Pitiful
by Brad Cox
I moved up the street from the place about five years ago. I still remember driving south on Division and seeing the sign for the first time: The Pitiful Princess. As I drove by, I knew that this place and I would have a deep, soulful connection. I was living near 131st and Division, right next to a head shop and a market owned by an angry older couple, who didn’t speak English very well at all.
Things were just as hard then. Money was always tight, trying to survive with a Portland address, even before the rent crisis took hold. The lady and I would often argue. We were younger then—more susceptible to stress and expressing ourselves with anger. Who the fuck am I kidding? I was. She just never did put up with my shit much.
The first time I walked in the door, the place was mostly empty. There was a guy with no shirt on in the corner, at a lottery machine, with a cute, skinny blond on his arm for the shift. There were two stages about fifteen feet from each other; the place was tiny. Why two stages? I don’t know, but on each stage was a half-naked woman, sitting on the edge of the stage, texting. The music wasn’t too terribly loud, so, I figured this would be a good place to cool down. Her and I had got in another blow-up about this or that, and I needed time (and a drink).
I walked up to the bar and an extraordinarily polite young man wearing a shirt collar and bow tie came up and asked what he could get me. I looked up at the chalkboard sign where the daily specials were written, I said I’d have a PBR and a rum ’n’ cola. It didn’t take him long to get them, since the PBR was in a can and I was the only thirsty guy there. I turned from the bar and saw the best seat in the house. A weathered, old, blue easy chair at a table right between the two scantily clad young ladies texting. It was a comfortable chair. I enjoyed the soft texture of the worn arms. I drank my drinks, being left completely alone, as I politely tipped each girl now and then. There were three curtains in the back corner—two were dark and lit like you’d imagine a room in a brothel to be lit (but, not a nice brothel, mind you). The third was brightly lit from behind and sheer—I could see and hear everything going on in there, as I sat, drank and typed up another entry into my growing body of work about getting drunk and depressed.
There was a girl in there, crying. I don’t know why she was—I’d never be so impolite as to acknowledge I had been aware of it. It struck me deeply, through both the irony and the reality of where I was...where she was, where the young barman with the bow tie was. I was in so much pain when I walked in and as I numbed it with cheap booze, menthols and titties, there she was—in the place I ran to, feeling her pain too. I tipped her extra the rest of the night.
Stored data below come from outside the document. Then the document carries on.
(** * TyTools (libty): board manager, firmware checks and task pool

    A shallow embedding of [src/board.c] (board manager, identity matching,
    capability facades, firmware signature scan), of the task and pool
    runtime and of the firmware reload of the upload command, followed by
    the properties established about them.

    Conventions of the embedding:
    - C [int], [size_t], [uint64_t] values are [Z]; unsigned 64-bit
      wrap-around and saturation are written out where the code relies on
      them ([strtoull]).
    - C strings are [string]s (the text before the terminating NUL); raw
      buffers are [list Z] of byte values.
    - A pointer to a static object is [option] of a record carrying its
      address; pointer comparison compares addresses.
    - Intrusive lists ([ty_list_head]) are Rocq lists of the enclosing
      objects, in list order; [ty_list_add_tail] appends, [ty_list_add]
      prepends, and [ty_list_foreach] tolerates removal of the current node
      (the source frees the current node inside such loops).
    - Calls through function pointers (manager callbacks, interface
      vtables, task callables) are recorded in an explicit trace.
    - Memory allocation is assumed to succeed, except for thread creation,
      whose outcome is an explicit oracle. *)

From Stdlib Require Import ZArith Lia Ascii String.
From stdpp Require Import base numbers list strings gmap pretty.

Local Open Scope Z_scope.

(* ===================================================================== *)
(** * Part I: definitions                                                 *)
(* ===================================================================== *)

(** ** C library functions used by the source *)

Module CLib.

Definition ULLONG_MAX : Z := 2 ^ 64 - 1.

Definition INT_MAX : Z := 2 ^ 31 - 1.

(** [isspace] in the C locale. *)
Definition isspace (c : ascii) : bool :=
  let n := nat_of_ascii c in
  (n =? 32)%nat || ((9 <=? n)%nat && (n <=? 13)%nat).

(** Value of a decimal digit character, if it is one. *)
Definition digit_value (c : ascii) : option Z :=
  let n := Z.of_nat (nat_of_ascii c) in
  if (48 <=? n) && (n <=? 57) then Some (n - 48) else None.

Fixpoint skip_spaces (s : string) : nat * string :=
  match s with
  | String c s' => if isspace c then
                     let '(n, r) := skip_spaces s' in (S n, r)
                   else (O, s)
  | EmptyString => (O, s)
  end.

(** The digit loop of [strtoull]: accumulates in base 10, remembers
    whether the value left the range of [unsigned long long], and counts
    the digits consumed. *)
Fixpoint scan_digits (s : string) (acc : Z) (overflow : bool) (n : nat)
  : Z * bool * nat :=
  match s with
  | String c s' =>
      match digit_value c with
      | Some d =>
          let acc' := acc * 10 + d in
          if ULLONG_MAX <? acc'
          then scan_digits s' ULLONG_MAX true (S n)
          else scan_digits s' acc' overflow (S n)
      | None => (acc, overflow, n)
      end
  | EmptyString => (acc, overflow, n)
  end.

(** The optional sign of [strtoull]: whether it is a minus, how many
    characters it takes, and the text after it. *)
Definition strip_sign (s : string) : bool * nat * string :=
  match s with
  | String "-"%char r => (true, 1%nat, r)
  | String "+"%char r => (false, 1%nat, r)
  | _ => (false, 0%nat, s)
  end.

(** [strtoull(nptr, &end, 10)]: returns the converted value and the
    number of characters between [nptr] and [end].  Leading white space
    and one optional sign are accepted; without any digit nothing is
    consumed ([end == nptr]) and the value is 0; a value out of range
    yields [ULLONG_MAX]; a leading minus negates modulo 2^64. *)
Definition strtoull (nptr : string) : Z * nat :=
  let '(nsp, s1) := skip_spaces nptr in
  let '(neg, nsign, s2) := strip_sign s1 in
  let '(v, ovf, nd) := scan_digits s2 0 false 0 in
  match nd with
  | O => (0, O)
  | _ =>
      let v' := if ovf then ULLONG_MAX
                else if neg then (- v) mod 2 ^ 64 else v in
      (v', (nsp + nsign + nd)%nat)
  end.

(** [strchr(s, c)] as the offset of the first occurrence, [None] for a
    null result. *)
Fixpoint strchr (s : string) (c : ascii) : option nat :=
  match s with
  | EmptyString => None
  | String a s' => if Ascii.eqb a c then Some O else S <$> strchr s' c
  end.

(** [strlen] on a raw buffer: the number of bytes before the first NUL. *)
Fixpoint strlen (buf : list Z) : Z :=
  match buf with
  | [] => 0
  | b :: rest => if b =? 0 then 0 else 1 + strlen rest
  end.

(** [memcmp(a, b, n) == 0]. *)
Definition memcmp_eq (a b : list Z) (n : nat) : bool :=
  bool_decide (take n a = take n b).

(** The text produced by the [printf] conversion ["%" PRIu64]. *)
Definition fmt_u64 (n : Z) : string := pretty (Z.to_N n).

End CLib.

(** ** Error codes *)

(** Modelled from the spec: the error kinds of [ty_err] ([common.h] is not
    part of the sources).  [ty_error] reports the error and returns its
    code; the codes are negative and pairwise distinct, which is all the
    development uses. *)
Inductive ty_err :=
| TY_ERROR_MEMORY | TY_ERROR_PARAM | TY_ERROR_RANGE | TY_ERROR_MODE
| TY_ERROR_NOT_FOUND | TY_ERROR_IO | TY_ERROR_ACCESS | TY_ERROR_BUSY
| TY_ERROR_FIRMWARE | TY_ERROR_OTHER.

Definition ty_error (e : ty_err) : Z :=
  match e with
  | TY_ERROR_MEMORY => -1 | TY_ERROR_PARAM => -2 | TY_ERROR_RANGE => -3
  | TY_ERROR_MODE => -4 | TY_ERROR_NOT_FOUND => -5 | TY_ERROR_IO => -6
  | TY_ERROR_ACCESS => -7 | TY_ERROR_BUSY => -8 | TY_ERROR_FIRMWARE => -9
  | TY_ERROR_OTHER => -10
  end.

(** ** Board models and firmware signatures *)

Module Board.

(** [struct ty_board_model]; [model_addr] is the address of the static
    object, so that [a == b] on model pointers is [model_ptr_eqb]. *)
Record ty_board_model := {
  model_addr : N;
  name : string;
  mcu : string;
  desc : string;
  code_size : Z
}.

Definition model_ptr_eqb (a b : option ty_board_model) : bool :=
  match a, b with
  | None, None => true
  | Some x, Some y => (model_addr x =? model_addr y)%N
  | _, _ => false
  end.

(** The five model objects are defined by the Teensy driver, outside
    this file; they are taken as a parameter. *)
Record model_registry := {
  _ty_teensy_pp10_model : ty_board_model;
  _ty_teensy_20_model : ty_board_model;
  _ty_teensy_pp20_model : ty_board_model;
  _ty_teensy_30_model : ty_board_model;
  _ty_teensy_31_model : ty_board_model
}.

Definition ty_board_models (R : model_registry) : list ty_board_model :=
  [ _ty_teensy_pp10_model R; _ty_teensy_20_model R;
    _ty_teensy_pp20_model R; _ty_teensy_30_model R;
    _ty_teensy_31_model R ].

Record firmware_signature := {
  sig_model : ty_board_model;
  magic : list Z
}.

Definition signatures (R : model_registry) : list firmware_signature :=
  [ {| sig_model := _ty_teensy_pp10_model R;
       magic := [0x0C; 0x94; 0x00; 0x7E; 0xFF; 0xCF; 0xF8; 0x94] |};
    {| sig_model := _ty_teensy_20_model R;
       magic := [0x0C; 0x94; 0x00; 0x3F; 0xFF; 0xCF; 0xF8; 0x94] |};
    {| sig_model := _ty_teensy_pp20_model R;
       magic := [0x0C; 0x94; 0x00; 0xFE; 0xFF; 0xCF; 0xF8; 0x94] |};
    {| sig_model := _ty_teensy_30_model R;
       magic := [0x38; 0x80; 0x04; 0x40; 0x82; 0x3F; 0x04; 0x00] |};
    {| sig_model := _ty_teensy_31_model R;
       magic := [0x30; 0x80; 0x04; 0x40; 0x82; 0x3F; 0x04; 0x00] |} ].

Definition drop_board_delay : Z := 5000.

(** [ty_firmware]: the image bytes; [size] is their number. *)
Record ty_firmware := { image : list Z }.

Definition size (f : ty_firmware) : Z := Z.of_nat (length (image f)).

Definition magic_size : Z := 8.

(** Inner loop of [ty_board_test_firmware]: the signatures in table
    order against the bytes at [f->image + i]. *)
Fixpoint match_signature (window : list Z) (sigs : list firmware_signature)
  : option ty_board_model :=
  match sigs with
  | [] => None
  | sig :: rest =>
      if CLib.memcmp_eq window (magic sig) (Z.to_nat magic_size)
      then Some (sig_model sig)
      else match_signature window rest
  end.

(** Outer loop: [steps] iterations remain, the next offset is [i]. *)
Fixpoint scan_image (sigs : list firmware_signature) (img : list Z)
    (i : nat) (steps : nat) : option ty_board_model :=
  match steps with
  | O => None
  | S k =>
      match match_signature (drop i img) sigs with
      | Some m => Some m
      | None => scan_image sigs img (S i) k
      end
  end.

(** [for (size_t i = 0; i < f->size - magic_size; i++)]. *)
Definition ty_board_test_firmware (R : model_registry) (f : ty_firmware)
  : option ty_board_model :=
  if size f <? magic_size then None
  else scan_image (signatures R) (image f) 0
                  (Z.to_nat (size f - magic_size)).

(** *** Devices, interfaces, boards *)

(** What the device monitor reports about a [ty_device]; [dev_addr] is
    the pointer the monitor hands out for it. *)
Record ty_device := {
  dev_addr : N;
  dev_location : string;
  dev_vid : Z;
  dev_pid : Z;
  dev_serial_number : option string
}.

Inductive ty_board_capability :=
| TY_BOARD_CAPABILITY_UPLOAD
| TY_BOARD_CAPABILITY_RESET
| TY_BOARD_CAPABILITY_REBOOT
| TY_BOARD_CAPABILITY_SERIAL.

(** Index of a capability, the order of [capability_names]. *)
Definition cap_index (c : ty_board_capability) : nat :=
  match c with
  | TY_BOARD_CAPABILITY_UPLOAD => 0
  | TY_BOARD_CAPABILITY_RESET => 1
  | TY_BOARD_CAPABILITY_REBOOT => 2
  | TY_BOARD_CAPABILITY_SERIAL => 3
  end.

Definition TY_BOARD_CAPABILITY_COUNT : nat := 4.

(** The operations of an interface's vtable, reduced to the value each
    returns; the call itself is recorded as a [vtable_call]. *)
Record iface_vtable := {
  vt_upload : ty_firmware -> Z -> Z;
  vt_serial_write : list Z -> Z -> Z
}.

Record ty_board_interface := {
  iface_dev : ty_device;
  iface_model : option ty_board_model;
  iface_serial : Z;
  iface_capabilities : Z;
  iface_vtable_of : iface_vtable;
  iface_board : option nat
}.

Inductive vtable_call :=
| CallUpload (dev : N) (f : ty_firmware) (flags : Z)
| CallSerialWrite (dev : N) (buf : list Z) (size : Z).

Inductive ty_board_state :=
| TY_BOARD_STATE_DROPPED
| TY_BOARD_STATE_MISSING
| TY_BOARD_STATE_ONLINE.

Inductive ty_board_event :=
| TY_BOARD_EVENT_ADDED
| TY_BOARD_EVENT_CHANGED
| TY_BOARD_EVENT_DISAPPEARED
| TY_BOARD_EVENT_DROPPED.

(** [struct ty_board]; [board_id] stands for the address of the object. *)
Record ty_board := {
  board_id : nat;
  location : string;
  identity : string;
  serial : Z;
  vid : Z;
  pid : Z;
  model : option ty_board_model;
  state : ty_board_state;
  interfaces : list ty_board_interface;
  cap2iface : list (option ty_board_interface);
  capabilities : Z;
  missing_since : Z
}.

Record callback := {
  cb_id : Z;
  cb_f : ty_board -> ty_board_event -> Z
}.

(** One invocation of a registered callback. *)
Record callback_call := {
  call_id : Z;
  call_board : ty_board;
  call_event : ty_board_event
}.

(** [struct ty_board_manager].  [boards] holds the board objects in list
    order; [missing_boards] and [interfaces] refer to boards and devices
    by address; [timer] is the delay last given to [ty_timer_set];
    [next_board] is the next unused board address. *)
Record ty_board_manager := {
  callbacks : list callback;
  callback_id : Z;
  boards : list ty_board;
  missing_boards : list nat;
  interfaces_table : list ty_board_interface;
  timer : option Z;
  next_board : nat
}.

Definition set_callbacks (m : ty_board_manager) (cbs : list callback) :=
  {| callbacks := cbs; callback_id := callback_id m; boards := boards m;
     missing_boards := missing_boards m;
     interfaces_table := interfaces_table m; timer := timer m;
     next_board := next_board m |}.

Definition set_boards (m : ty_board_manager) (bs : list ty_board) :=
  {| callbacks := callbacks m; callback_id := callback_id m; boards := bs;
     missing_boards := missing_boards m;
     interfaces_table := interfaces_table m; timer := timer m;
     next_board := next_board m |}.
They had this fenced-in area you could call a patio, if you wanted to be fucking liberal with the word. But there were tables, a roof and ashtrays. That was enough for me. I went through a rotation of a round of drinks and a smoke out back. Every so often, one of the girls would flirt and talk to me and, of course, I’d offer them a smoke and a tip for their attention.
After a while, I ran out of money and I was getting pretty hazy, so I started the walk home. It was summer, but it was late and there was a cool breeze. I lit another smoke, as I walked the couple blocks home; one hand holding the cigarette, the other hand holding a pocket knife. I don’t know what I thought they were going to take, though. The chubby one got all my money anyway.
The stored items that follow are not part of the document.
(** * An LC-3 virtual machine: shallow embedding and verified properties

    The development follows the C++ sources class by class:
    [CPU] (register file, memory, condition flags, image loader),
    [OS] (host console), [MemoryIO] (memory bus with the memory-mapped
    keyboard), [ArithmeticLogicUnit] (opcode handlers), [Trap] (trap
    service routines) and [VirtualMachine] (fetch / decode / dispatch).

    A [uint16_t] is a [Z] in [0, 65536); every place where the C++ code
    converts an [int] back to [uint16_t] is written out as [wrap16].  The
    two arrays [registers] and [memory] are total maps from indices to
    words.  The host console is a record of what the outside world will
    answer (key polls, bytes on standard input) and of what the program
    has written so far. *)

From Stdlib Require Import Ascii String ZArith List Lia Bool.
Import ListNotations.
Local Open Scope Z_scope.

(** ** Machine integers *)

(** Conversion of an [int] to [uint16_t]. *)
Definition wrap16 (x : Z) : Z := x mod 65536.

(** Conversion of an [int] to [char] (a signed 8-bit type for the
    compiler this Windows-only program is written for). *)
Definition to_char (x : Z) : Z :=
  let y := x mod 256 in if y <? 128 then y else y - 256.

(** Conversion of an [int] to [unsigned char], as [putc] does. *)
Definition to_uchar (x : Z) : Z := x mod 256.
She was asleep by the time I got home, so I tried to be quiet (which isn’t quiet when you’re drunk—it’s "drunk quiet"—but, I didn’t want to fight in the morning, so I tried, despite my clear disability). The dogs whined loudly as soon as I walked in the door, so I put down my phone and other nonessentials and lit another smoke, before I put them on their leashes and staggered them down the stairs. They seemed to take forever and that cigarette seemed to be a forever smoke.
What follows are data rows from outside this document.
(** * check_flows.py: VPC flow aggregates against a routing topology

    A shallow embedding of [src/check_flows.py]: the topology loader
    [excel_to_cidr_dict], the per-row reachability check of [main] and the
    command-line driver around them, with the parts of the Python standard
    library they call ([str] methods, [csv.DictReader], [ipaddress]).

    Conventions.
    - A Python [str] is a [string] whose characters are the code points
      0..255; a Python [int] is a [Z]; a [dict] with string keys is a
      [gmap string _]; a [set] of strings is a [gset string].
    - Code that can raise returns an [outcome]. *)

From Stdlib Require Import ZArith Ascii String List Lia Permutation.
From stdpp Require Import base option list gmap strings pretty.

Local Open Scope Z_scope.

(** ** Python values and exceptions *)

(** A cell of the workbook or a value of a [DictReader] row: [None] or a
    [str]. Cells that hold numbers or dates are not modelled. *)
Inductive pyval :=
  | VNone
  | VStr (s : string).

Global Instance pyval_eq_dec : EqDecision pyval.
Proof. solve_decision. Defined.

Inductive exn :=
  | AttributeError
  | KeyError (k : pyval)
  | UnboundLocalError (name : string)
  | AddressValueError
  | NetmaskValueError
  | ValueError
  | OSError.

Global Instance exn_eq_dec : EqDecision exn.
Proof. solve_decision. Defined.

Inductive outcome (A : Type) :=
  | Ok (a : A)
  | Raise (e : exn).
Arguments Ok {A} a.
Arguments Raise {A} e.

Global Instance outcome_ret : MRet outcome := λ A a, Ok a.
Global Instance outcome_bind : MBind outcome := λ A B k m,
  match m with
  | Ok a => k a
  | Raise e => Raise e
  end.

(** [for x in xs: st = body(x, st)], stopping at the first exception. *)
Fixpoint for_each {A S} (body : A → S → outcome S) (xs : list A) (st : S)
  : outcome S :=
  match xs with
  | [] => Ok st
  | x :: xs' => st' ← body x st; for_each body xs' st'
  end.

(** [except ValueError]: also catches its two subclasses of [ipaddress]. *)
Definition is_ValueError (e : exn) : bool :=
  match e with
  | ValueError | AddressValueError | NetmaskValueError => true
  | _ => false
  end.

(** ** [str] methods *)

Module Str.

Definition ord (c : ascii) : Z := Z.of_N (N_of_ascii c).

(** [s.replace(c, '')] for a one-character [c]. *)
Fixpoint remove (c : ascii) (s : string) : string :=
  match s with
  | EmptyString => EmptyString
  | String a s' =>
      if Ascii.eqb a c then remove c s' else String a (remove c s')
  end.

(** [s.split(sep)] for a one-character [sep]: first field and the others. *)
Fixpoint split_fields (sep : ascii) (s : string) : string * list string :=
  match s with
  | EmptyString => (EmptyString, [])
  | String a s' =>
      let '(w, ws) := split_fields sep s' in
      if Ascii.eqb a sep then (EmptyString, w :: ws) else (String a w, ws)
  end.

Definition split (sep : ascii) (s : string) : list string :=
  let '(w, ws) := split_fields sep s in w :: ws.

(** [sep.join(l)]. *)
Fixpoint join (sep : string) (l : list string) : string :=
  match l with
  | [] => ""
  | [w] => w
  | w :: ws => w +:+ sep +:+ join sep ws
  end.

(** [Py_UNICODE_ISSPACE] on the code points below 256. *)
Definition isspace (c : ascii) : bool :=
  let n := ord c in
  ((9 <=? n) && (n <=? 13)) || ((28 <=? n) && (n <=? 32))
  || (n =? 133) || (n =? 160).

Fixpoint lstrip (s : string) : string :=
  match s with
  | EmptyString => EmptyString
  | String a s' => if isspace a then lstrip s' else s
  end.

Fixpoint rstrip (s : string) : string :=
  match s with
  | EmptyString => EmptyString
  | String a s' =>
      match rstrip s' with
      | EmptyString => if isspace a then EmptyString else String a EmptyString
      | r => String a r
      end
  end.

(** [s.strip()]. *)
Definition strip (s : string) : string := rstrip (lstrip s).

Fixpoint all_chars (p : ascii → bool) (s : string) : bool :=
  match s with
  | EmptyString => true
  | String a s' => p a && all_chars p s'
  end.

Fixpoint any_char (p : ascii → bool) (s : string) : bool :=
  match s with
  | EmptyString => false
  | String a s' => p a || any_char p s'
  end.

Definition is_decimal_digit (c : ascii) : bool :=
  (48 <=? ord c) && (ord c <=? 57).

(** [s.isascii() and s.isdigit()]: non-empty, ASCII digits only. *)
Definition isascii_isdigit (s : string) : bool :=
  match s with
  | EmptyString => false
  | _ => all_chars is_decimal_digit s
  end.

(** [int(s, 10)] on a string of ASCII digits. *)
Fixpoint int_from (acc : Z) (s : string) : Z :=
  match s with
  | EmptyString => acc
  | String a s' => int_from (10 * acc + (ord a - 48)) s'
  end.

Definition int (s : string) : Z := int_from 0 s.

(** [str.isprintable] on the code points below 256. *)
Definition isprintable (c : ascii) : bool :=
  let n := ord c in
  ((32 <=? n) && (n <? 127)) || ((161 <=? n) && negb (n =? 173)).

Definition hexdigit (n : Z) : ascii :=
  ascii_of_N (Z.to_N (if n <? 10 then 48 + n else 87 + n)).

Definition backslash : ascii := "\"%char.
Definition squote : ascii := "'"%char.
Definition dquote : ascii := "034"%char.

(** One character of [repr(s)] between the quotes. *)
Definition repr_char (quote c : ascii) : string :=
  let n := ord c in
  if Ascii.eqb c quote || Ascii.eqb c backslash
  then String backslash (String c EmptyString)
  else if n =? 9 then String backslash "t"
  else if n =? 10 then String backslash "n"
  else if n =? 13 then String backslash "r"
  else if isprintable c then String c EmptyString
  else String backslash
         (String "x" (String (hexdigit (n / 16))
                        (String (hexdigit (n mod 16)) EmptyString))).

Fixpoint repr_body (quote : ascii) (s : string) : string :=
  match s with
  | EmptyString => EmptyString
  | String a s' => repr_char quote a +:+ repr_body quote s'
  end.

(** [repr(s)]: single quotes unless [s] has a single and no double quote. *)
Definition repr (s : string) : string :=
  let quote :=
    if any_char (Ascii.eqb squote) s && negb (any_char (Ascii.eqb dquote) s)
    then dquote else squote in
  String quote (repr_body quote s +:+ String quote EmptyString).

End Str.

(** [str(v)] and [repr(v)], as f-strings and [KeyError] use them. *)
Definition py_str (v : pyval) : string :=
  match v with
  | VNone => "None"
  | VStr s => s
  end.

Definition py_repr (v : pyval) : string :=
  match v with
  | VNone => "None"
  | VStr s => Str.repr s
  end.

(** [str(l)] of a list of strings. *)
Definition list_str (l : list string) : string :=
  "[" +:+ Str.join ", " (map Str.repr l) +:+ "]".

(** Truth value of a cell: [None] and [''] are false. *)
Definition truthy (v : pyval) : bool :=
  match v with
  | VNone => false
  | VStr EmptyString => false
  | VStr _ => true
  end.


(** ** [ipaddress]: IPv4 networks *)

Module ipaddress.

Definition _max_prefixlen : Z := 32.
Definition _ALL_ONES : Z := 2 ^ 32 - 1.

(** An [IPv4Network] object: its network address and prefix length. *)
Record IPv4Net := mkNet { network_address : Z; prefixlen : Z }.

Definition _parse_octet (octet_str : string) : outcome Z :=
  match octet_str with
  | EmptyString => Raise ValueError
  | String c0 _ =>
      if negb (Str.isascii_isdigit octet_str) then Raise ValueError
      else if 3 <? Z.of_nat (String.length octet_str) then Raise ValueError
      else if negb (String.eqb octet_str "0") && Ascii.eqb c0 "0"
      then Raise ValueError
      else
        let octet_int := Str.int octet_str in
        if 255 <? octet_int then Raise ValueError else Ok octet_int
  end.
I eventually found my way into comfortable clothes and onto the couch. I didn’t want to disturb her by drunkenly falling into bed and grasping for covers. The dogs laid down and I eventually passed out.
We made up the following day. I was hungover as hell—I think she figured that was punishment enough. We spent the day eating leftovers and watching a TV series we loved. It’s funny to think, how sometimes we look back and wish things could be regular bad again.
Either way, that time and that place are gone. Someone else bought the place and changed the name to something else, in addition to vastly improving the club and bringing it up to Portland strip club standards. But the old place, in not-so-distant, Old Portland history, was still a pretty good place to lick my wounds and ease my soul.